Те же молодые люди, кто культивируют свою аполитичность, в большинстве своём точно также осознают всю несправедливость существующего строя. Но вместе с тем, для них очевидна и вся бесперспективность последних массовых протестов и отсутствие реальных политических сил, альтернативных тем, что сейчас находятся у власти и способных удовлетворить интересы большинства населения. Поэтому тот факт, что на протяжении всей их жизни сохранялся один и тот же политический статус-кво, приводит их к несколько иным размышлениям. Те, кто вырос в эпоху стабильности с одной стороны и политического застоя с другой, склонны верить, что можно удалиться от сложных и запутанных общественных процессов, пока это не коснулось их непосредственно. Именно поэтому они и не способны ощутить, что политика во всём её многообразии на данный момент находится в сфере их реальных жизненных интересов, ведь от неё можно просто отвернуться и жить вполне себе благополучно.
Этим молодые люди, в общем-то, мало чем отличаются от многих “взрослых”, сохраняющих уверенность в завтрашнем дне, чья политическая апатия пока что покоится на шатком, но всё ещё удобном ложе устроенности жизни.
Так что не следует вводить себя в заблуждение таким понятием, как юношеский максимализм. Из его наличия совсем не следует то, что молодой человек непременно будет рваться на баррикады. Если у одних он выражается в повышенном чувстве справедливости и готовности во что бы то ни стало изменить мир к лучшему, то у других он выливается в форму крайнего эскапизма, желания не иметь ничего общего с этим большим миром, полным лжи, интриг и лицемерия.
Значит ли это, что молодёжь – не более чем аморфная масса, которая так и останется равнодушной ко всему, что бы ни произошло в стране? Опять-таки нет. Время, как известно, не стоит на месте.
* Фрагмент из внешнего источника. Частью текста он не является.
(** Every plain operation keeps [P], whatever fails and whoever else is at work. *)
Lemma core_plain o w : plain o = true → at_rest P w → P (final_db (run_op X o) w).
Proof.
  intros Hp Hw. destruct o; try done;
    try (destruct Hw as (Hs & HP & Ho); apply (go_keeps_run P); [|done..];
         unfold run_op, ignore, beat, retire, Age, Prune, reportLostSQL;
         core_go; fail).
  by apply serve_final, core_serve.
Qed.

End ops.

Section all.
Context (X : Externals) (P : DB → Prop) `{!CoreInv P, !ClaimInv P, !ConfigInv P}.

Lemma core_take_jobs req sh n : go_keeps P (take_jobs req sh n).
Proof. unfold take_jobs, Release. go_keeps; [apply ci_claim|apply ci_queue_release]. Qed.

Lemma core_Claim req : go_keeps P (Claim req).
Proof.
  unfold Claim, admit_slots. go_keeps; [apply ci_queue_admit|apply core_take_jobs|apply ci_queue_release].
Qed.

Lemma core_updateQueue parse r sc : tx_keeps P (updateQueue parse r sc).
Proof.
  unfold updateQueue. repeat first [tx_step | apply core_or_problem]; [|apply ci_update_queue].
  by apply core_assertPolicyOwned.
Qed.

(** Every operation keeps [P]. *)
Lemma core_invariant o w : at_rest P w → P (final_db (run_op X o) w).
Proof.
  intros Hw. destruct (plain o) eqn:Hp; [by apply core_plain|].
  assert (∀ A (m : go A), go_keeps P m → P (final_db (ignore m) w)) as Hgo.
  { intros A m Hm. destruct Hw as (Hs & HP & Ho). apply (go_keeps_run P); [|done..].
    unfold ignore. apply go_keeps_bind; [done|]. intros ?. apply go_keeps_ret. }
  destruct o; try done; simpl.
  - destruct (not_plain_route rt Hp) as [r ->]. apply (serve_final X P (PatchQueue r)).
    simpl. apply core_guard; [apply _| | |done]; intros ?.
    + apply core_byPath. intros. apply core_scopeBy. intros. apply keeps_gets.
    + apply core_updateQueue.
  - apply Hgo, core_Claim.
  - apply Hgo. unfold admit_slots. go_keeps. apply ci_queue_admit.
  - apply Hgo, core_take_jobs.
  - destruct Hw as (Hs & HP & Ho). apply (go_keeps_run P); [|done..]. go_keeps. apply ci_queue_release.
  - apply Hgo. unfold ReconcileInFlight. go_keeps. apply ci_reconcile.
Qed.

Lemma core_reachable db0 db : P db0 → reachable X db0 db → P db.
Proof. apply reachable_inv, core_invariant. Qed.

End all.
(* ===== verification/Programs.v ===== *)
(** * internal/db/db.go and the programs under cmd

    A program reads its settings from the environment, opens the pool and runs a
    service; what it comes to is a [started].  The driver is not part of the
    repository: [ParseConfig] reads the URL, [NewWithConfig] and [Ping] say whether
    the pool could be made and the server answers. *)

From S2P Require Import Prelude Text Schema Fl Pool Jobs Worker Daemons Migrations Diagram.
From stdpp Require Import list pretty.

#[local] Open Scope string_scope.
#[local] Open Scope list_scope.
#[local] Open Scope Z_scope.

(** ** db.Open *)

(** [pgxpool.Config], as much as the code sets of it. *)
Record PoolConfig := mkPoolConfig {
  MaxConns : Z;
  RuntimeParams : gmap string string;
  MaxConnLifetime : duration;
}.

#[export] Instance eta_PoolConfig : Eta PoolConfig := λ c,
  mkPoolConfig (MaxConns c) (RuntimeParams c) (MaxConnLifetime c).

Definition set_param (k v : string) (c : PoolConfig) : PoolConfig :=
  c <| RuntimeParams := <[k := v]> (RuntimeParams c) |>.

(** The last element of a path that does not end in a slash. *)
Definition last_element (path : string) : string := default "" (last (Split path (of_byte 47))).

Fixpoint all_slashes (s : string) : bool :=
  match s with "" => true | String c s' => (byte_of c =? 47) && all_slashes s' end.

(** The text less the slashes at its end. *)
Fixpoint strip_slashes (s : string) : string :=
  match s with
  | "" => ""
  | String c s' => if all_slashes s then "" else String c (strip_slashes s')
  end.

(** [filepath.Base] *)
Definition Base (path : string) : string :=
  if decide (path = "") then "." else
  if decide (strip_slashes path = "") then "/" else last_element (strip_slashes path).

(** [int(d.Milliseconds())], in decimal. *)
Definition milliseconds (d : duration) : string := pretty (Z.quot d 1000000) +:+ "ms".

(** What [Open] makes of the configuration the URL gives. *)
Definition configure (args0 : string) (maxConns : Z) (txTimeout : duration) (c : PoolConfig) : PoolConfig :=
  let c1 := if 0 <? maxConns then c <| MaxConns := maxConns |> else c in
  let c2 := set_param "statement_timeout" "30s" (set_param "application_name" (Base args0) c1) in
  let c3 := if 0 <? txTimeout then set_param "transaction_timeout" (milliseconds txTimeout) c2 else c2 in
  c3 <| MaxConnLifetime := an_hour |>.

Section programs.
Context (ParseConfig : string → err + PoolConfig) (NewWithConfig Ping : PoolConfig → option err).
Context (Error : err → string) (args0 : string) (Getenv : string → string).

Definition Open (url : string) (maxConns : Z) (txTimeout : duration) : err + PoolConfig :=
  match ParseConfig url with
  | inl e => inl e
  | inr c =>
    let cfg := configure args0 maxConns txTimeout c in
    match NewWithConfig cfg with
    | Some e => inl e
    | None => match Ping cfg with Some e => inl e | None => inr cfg end
    end
  end.

(** A program dies with a message, or runs its service on a pool. *)
Inductive started (A : Type) := Died (msg : string) | Started (pool : PoolConfig) (a : A).
Arguments Died {A} _.
Arguments Started {A} _ _.

(** [url := os.Getenv("DATABASE_URL"); ...; pool, err := db.Open(...)] *)
Definition with_url {A} (k : string → started A) : started A :=
  if decide (Getenv "DATABASE_URL" = "") then Died "DATABASE_URL is not set" else k (Getenv "DATABASE_URL").

Definition opening {A} (url : string) (maxConns : Z) (txTimeout : duration) (a : A) : started A :=
  match Open url maxConns txTimeout with
  | inl e => Died (Error e)
  | inr pool => Started pool a
  end.

(** ** cmd/api *)

Record ApiSettings := mkApiSettings { Addr : string; AllowedOrigins : list string; ReadHeaderTimeout : duration }.

Definition api_addr : string :=
  if decide (Getenv "API_ADDR" = "")
  then ":" +:+ (if decide (Getenv "API_PORT" = "") then "3001" else Getenv "API_PORT")
  else Getenv "API_ADDR".

Definition api_origins : list string :=
  if decide (Getenv "API_ALLOWED_ORIGINS" = "") then [] else Split (Getenv "API_ALLOWED_ORIGINS") (of_byte 44).

Definition api_main : started ApiSettings :=
  with_url (λ url, opening url 20 (10 * second) (mkApiSettings api_addr api_origins (10 * second))).

(** ** cmd/scheduler, cmd/archiver *)

Definition scheduler_main : started SchedulerConfig :=
  with_url (λ url, opening url 10 (30 * second) DefaultSchedulerConfig).

Definition archiver_main : started ArchiverConfig :=
  with_url (λ url, opening url 4 0 DefaultArchiverConfig).

(** ** cmd/worker *)

(** The handlers of the program.  [Unmarshal] is [json.Unmarshal] of the payload of
    a [sleep] into its milliseconds; [expires] is the error of the context, if it is
    done before they are over. *)
Definition worker_handlers (Unmarshal : string → option Z) (expires : WJob → Z → option string) :
    gmap string Handler :=
  {[ "noop" := λ _, mkHandling [] Ok;
     "sleep" := λ j,
       match Unmarshal (wj_Payload j) with
       | None => mkHandling [] (Failed (mkCause "bad sleep payload" false))
       | Some ms =>
         match expires j ms with
         | Some e => mkHandling [] (Failed (mkCause e false))
         | None => mkHandling [] Ok
         end
       end;
     "fail" := λ _, mkHandling [] (Failed (mkCause "deliberate failure" false)) ]}.

(** [int32(n)] *)
Definition int32 (n : Z) : Z := (n + 2 ^ 31) mod 2 ^ 32 - 2 ^ 31.

(** The settings of the program, or what it dies of. *)
Definition worker_settings (uuid_Parse : string → option uuid) : string + (uuid * Z) :=
  match uuid_Parse (Getenv "WORKER_QUEUE") with
  | None => inl "WORKER_QUEUE must be a queue id"
  | Some q =>
    if decide (Getenv "WORKER_CONCURRENCY" = "") then inr (q, 4) else
    match Atoi (Getenv "WORKER_CONCURRENCY") with
    | None => inl "WORKER_CONCURRENCY must be a positive number"
    | Some n => if n <? 1 then inl "WORKER_CONCURRENCY must be a positive number" else inr (q, n)
    end
  end.

(** The configuration [worker.Run] is given. *)
Definition worker_config (q w : uuid) (concurrency : Z) : Config :=
  let d := DefaultConfig q w in
  mkConfig q w concurrency (cf_Lease d) (Drain d) (Poll d) (Heartbeat d) (Listen d) (cf_CompleteBatch d) (CompleteWait d).

(** [register] is what [worker.Register] answers. *)
Definition worker_main (uuid_Parse : string → option uuid) (register : uuid → Z → err + uuid) : started Config :=
  with_url (λ url,
    match worker_settings uuid_Parse with
    | inl msg => Died msg
    | inr (q, n) =>
      match opening url (int32 (n + 4)) (30 * second) tt with
      | Died msg => Died msg
      | Started pool _ =>
        match register q n with
        | inl e => Died (Error e)
        | inr w => Started pool (worker_config q w n)
        end
      end
    end).

(** ** cmd/diagram *)

(** [args] is [os.Args]; [rows] and [cat] are what the queries read. *)
Definition diagram_main (args : list string) (rows : list (string * string * string)) (cat : Catalog)
    (WriteFile : string → string → option err) : started string :=
  with_url (λ url,
    let out := default "DIAGRAMS.md" (args !! 1%nat) in
    match opening url 1 0 tt with
    | Died msg => Died msg
    | Started pool _ =>
      match WriteFile out (diagram_of rows cat) with
      | Some e => Died (Error e)
      | None => Started pool ("wrote " +:+ out)
      end
    end).

(** ** What a program that starts runs *)

(** The pools of the programs: the bound on the connections, the timeouts. *)
Definition bounded (maxConns : Z) (tx : option string) (pool : PoolConfig) : Prop :=
  MaxConns pool = maxConns ∧ RuntimeParams pool !! "statement_timeout" = Some "30s" ∧
  (∀ t, tx = Some t → RuntimeParams pool !! "transaction_timeout" = Some t).

Lemma opening_bounded {A} url maxConns tx (a a' : A) pool :
  0 < maxConns → opening url maxConns tx a = Started pool a' →
  a' = a ∧ bounded maxConns (if 0 <? tx then Some (milliseconds tx) else None) pool.
Proof.
  intros Hm. unfold opening, Open. destruct (ParseConfig url) as [|c]; [done|].
  destruct (NewWithConfig _); [done|]. destruct (Ping _); [done|]. intros [= <- <-]. split; [done|].
  unfold configure, bounded. rewrite (proj2 (Z.ltb_lt _ _) Hm).
  destruct (0 <? tx); simpl; split_and!; try done.
  - by rewrite lookup_insert_ne, lookup_insert_eq.
  - intros t [= <-]. by rewrite lookup_insert_eq.
  - by rewrite lookup_insert_eq.
Qed.

Lemma with_url_started {A} (k : string → started A) pool a :
  with_url k = Started pool a → k (Getenv "DATABASE_URL") = Started pool a.
Proof. unfold with_url. by destruct (decide _). Qed.

Lemma worker_settings_pos uuid_Parse q n : worker_settings uuid_Parse = inr (q, n) → 1 ≤ n.
Proof.
  unfold worker_settings. intros H. repeat case_match; simplify_eq; lia.
Qed.

(** As long as the cast does not wrap, the worker has four connections more than
    it runs jobs at a time, which is what it registered with. *)
Lemma worker_connections uuid_Parse register pool cfg :
  worker_main uuid_Parse register = Started pool cfg → Concurrency cfg < 2 ^ 31 - 4 →
  1 ≤ Concurrency cfg ∧ register (cf_QueueID cfg) (Concurrency cfg) = inr (cf_WorkerID cfg) ∧
  bounded (Concurrency cfg + 4) (Some (milliseconds (30 * second))) pool.
Proof.
  intros H Hlt. apply with_url_started in H. destruct (worker_settings uuid_Parse) as [|[q n]] eqn:E; [done|].
  apply worker_settings_pos in E. destruct (opening _ _ _ _) as [|p []] eqn:Eo; [done|].
  destruct (register q n) eqn:Er; [done|]. simplify_eq. simpl in *.
  assert (int32 (n + 4) = n + 4) as Hn by (unfold int32; rewrite Z.mod_small by lia; lia).
  rewrite Hn in Eo. apply opening_bounded in Eo as [_ Hb]; [done|lia].
Qed.

End programs.
(** The slots of shard [k] in a list of releases. *)
Definition to_release (l : list (uuid * Z * Z)) (k : shard_key) : Z :=
  foldr (λ t acc, (if decide (t.1 = k) then t.2 else 0) + acc) 0 l.

Lemma to_release_cons t l k :
  to_release (t :: l) k = (if decide (t.1 = k) then t.2 else 0) + to_release l k.
Proof. done. Qed.

Lemma slots_release_all R (l : list (uuid * Z * Z)) :
  (∀ k, 0 ≤ R k) → (∀ t, t ∈ l → 0 ≤ t.2) →
  hoare (slots_inv (λ k, R k + to_release l k))
    (foreach l (λ t : uuid * Z * Z, queue_release t.1.1 t.1.2 t.2)) (λ _, slots_inv R).
Proof.
  intros HR. induction l as [|t l IH]; intros Hpos; simpl.
  { apply hoare_ret. intros db. apply slots_inv_ext. intros k. simpl. lia. }
  assert (∀ k, 0 ≤ R k + to_release l k) as HR'.
  { intros k. specialize (HR k). enough (0 ≤ to_release l k) by lia.
    assert (∀ t, t ∈ l → 0 ≤ t.2) as Hp by (intros t' Ht; apply Hpos; by right).
    clear -Hp. induction l as [|t l IHl]; simpl; [done|].
    assert (0 ≤ t.2) by (apply Hp; left).
    assert (0 ≤ to_release l k) by (apply IHl; intros; apply Hp; by right).
    case_decide; lia. }
  eapply (hoare_bind _ _ (λ _, slots_inv (λ k, R k + to_release l k)));
    [|intros []; apply IH; intros; apply Hpos; by right].
  eapply hoare_weaken; [|apply (hoare_release _ t.1 t.2); [apply Hpos; left|exact HR']].
  intros db. apply slots_inv_ext. intros k. unfold charge. simpl. case_decide; lia.
Qed.

(** Distinct groups: each shard is released once, by its own count. *)
Lemma to_release_groups (g : shard_key → Z) (l : list shard_key) k :
  NoDup l →
  to_release ((λ k', (k'.1, k'.2, g k')) <$> l) k = if decide (k ∈ l) then g k else 0.
Proof.
  induction 1 as [|k' l Hnin Hnd IH]; [done|].
  rewrite fmap_cons, to_release_cons, IH. simpl. rewrite <- (surjective_pairing k').
  destruct (decide (k' = k)) as [->|Hne].
  - rewrite decide_False, decide_True by (done || left). lia.
  - destruct (decide (k ∈ l)) as [Hin|Hn].
    + rewrite decide_True by (by right). lia.
    + rewrite decide_False; [lia|]. by intros [->|?]%elem_of_cons.
Qed.

(** The groups of the batch are the slots the jobs gave up. *)
Lemma given_up_batch ids db k : to_release (batch_slots ids db) k = given_up ids db k.
Proof.
  unfold batch_slots. set (keys := remove_dups _).
  etrans; [apply (to_release_groups (given_up ids db)), NoDup_remove_dups|].
  case_decide as Hin; [done|]. symmetry.
  apply mcount_zero. intros i j [Hi Hids]%map_lookup_filter_Some. simpl in Hids.
  apply bool_decide_eq_false. intros <-. apply Hin, elem_of_remove_dups, list_elem_of_fmap.
  exists (i, j). split; [done|]. apply elem_of_select. split; [done|].
  by apply bool_decide_eq_true.
Qed.

Lemma given_up_update ids db i old new k :
  jobs db !! i = Some old → queue_id new = queue_id old → shard new = shard old →
  given_up ids (db <| jobs := <[i := new]> (jobs db) |>) k = given_up ids db k.
Proof.
  intros Hi Hq Hs. unfold given_up. simpl. destruct (decide (i ∈ ids)) as [Hin|Hnin].
  - rewrite map_filter_insert_True by done. rewrite (mcount_insert _ _ _ old).
    + rewrite Hq, Hs. lia.
    + by apply map_lookup_filter_Some.
  - rewrite map_filter_insert_not; [done|]. by intros y.
Qed.

(** The slots given up by the jobs of a batch, as a property of the state. *)
Definition batch_slots_inv (R : shard_key → Z) (ids : list uuid) (db : DB) : Prop :=
  slots_inv (λ k, R k + given_up ids db k) db.

#[export] Instance batch_slots_idle_stable R ids : IdleStable (batch_slots_inv R ids).
Proof.
  intros db i old new HP Hi Ho Hn Hw Hs Hf Hfsm Hck. unfold batch_slots_inv in *.
  assert (queue_id new = queue_id old) as Hq by (unfold work in Hw; congruence).
  eapply slots_inv_ext; [|by apply (idle_stable _ _ old new HP)].
  intros k. simpl. by rewrite (given_up_update _ _ _ old).
Qed.

Lemma slots_report_success_batch R env input :
  (∀ k, 0 ≤ R k) → keeps (slots_inv R) (report_success_batch env input).
Proof.
  intros HR. unfold report_success_batch.
  eapply hoare_bind; [apply slots_batch_update|]. intros out. cbv beta zeta.
  destruct (out.*1) as [|i0 ids0] eqn:Hids.
  { apply hoare_ret. intros db. apply slots_inv_ext. intros k. simpl. rewrite given_up_nil. lia. }
  rewrite <- Hids. clear i0 ids0 Hids.
  apply (hoare_weaken _ (batch_slots_inv R out.*1)); [done|].
  eapply hoare_seq.
  { apply keeps_traverse. intros p. apply keeps_finish_dependents, _. }
  intros woke. eapply hoare_seq; [slots_step|]. intros [].
  eapply hoare_seq; [apply keeps_foreach; intros; slots_step|]. intros [].
  eapply hoare_seq; [slots_step|]. intros sts.
  eapply hoare_seq; [apply keeps_foreach; intros; slots_step|]. intros [].
  apply hoare_read. intros rel. apply (hoare_assume (∀ t, t ∈ rel → 0 ≤ t.2)).
  { intros db [_ <-] t (k & -> & _)%list_elem_of_fmap. apply mcount_nonneg. }
  intros Hpos. eapply (hoare_bind _ _ (λ _, slots_inv R)); [|intros []; fl_keeps].
  eapply hoare_weaken; [|by apply (slots_release_all R rel HR)].
  intros db [HP <-]. eapply slots_inv_ext; [|exact HP]. intros k. simpl.
  by rewrite given_up_batch.
Qed.

(** ** Reconciliation counts the jobs, and forgets the slots granted *)

Lemma reconcile_shard_in_flight k db n db' r :
  reconcile_shard k db = inr (n, db') → queue_shards db' !! k = Some r →
  in_flight r = active_on k.1 k.2 db'.
Proof.
  unfold reconcile_shard. destruct (queue_shards db !! k) as [r0|] eqn:Hk; [|congruence].
  destruct (in_flight r0 =? active_on k.1 k.2 db) eqn:E; intros [= <- <-].
  - rewrite Hk. intros [= <-]. lia.
  - simpl. rewrite lookup_insert_eq. by intros [= <-].
Qed.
Сколько бы молодых людей ни выходило на несогласованные митинги под абстрактными лозунгами, и не уходило бы с них в разочаровании, нужно понимать, что ни для тех, кто остался в “движухе”, не для тех, кто отказался связываться впредь связываться с политикой, ничего не закончено.
То, что многие молодые люди откололись от протеста, значит лишь то, что те, кто в нём остались, продолжат набивать синяки в попытках что-то изменить. Так количество переходит в качество.
То, что люди аполитичны или же успели разочароваться в попытках как-то повлиять на политику в государстве, не значит, что они не найдут со временем те политические силы, которые действительно представят их интересы, и те методы борьбы, при помощи которых можно оказать реальное давление на власть имущих.
Какой бы нейтральной, какой бы отвлечённой ни казалась часть молодёжи сейчас, это вовсе не значит, что она останется такой через год, два или через пять лет, когда должна будет произвестись очередная «смена почётного караула». Как бы кому ни хотелось заниматься только лишь садоводством и разведением кроликов, ему рано или поздно придётся осознать, что выбора у него нет. Будет только хуже.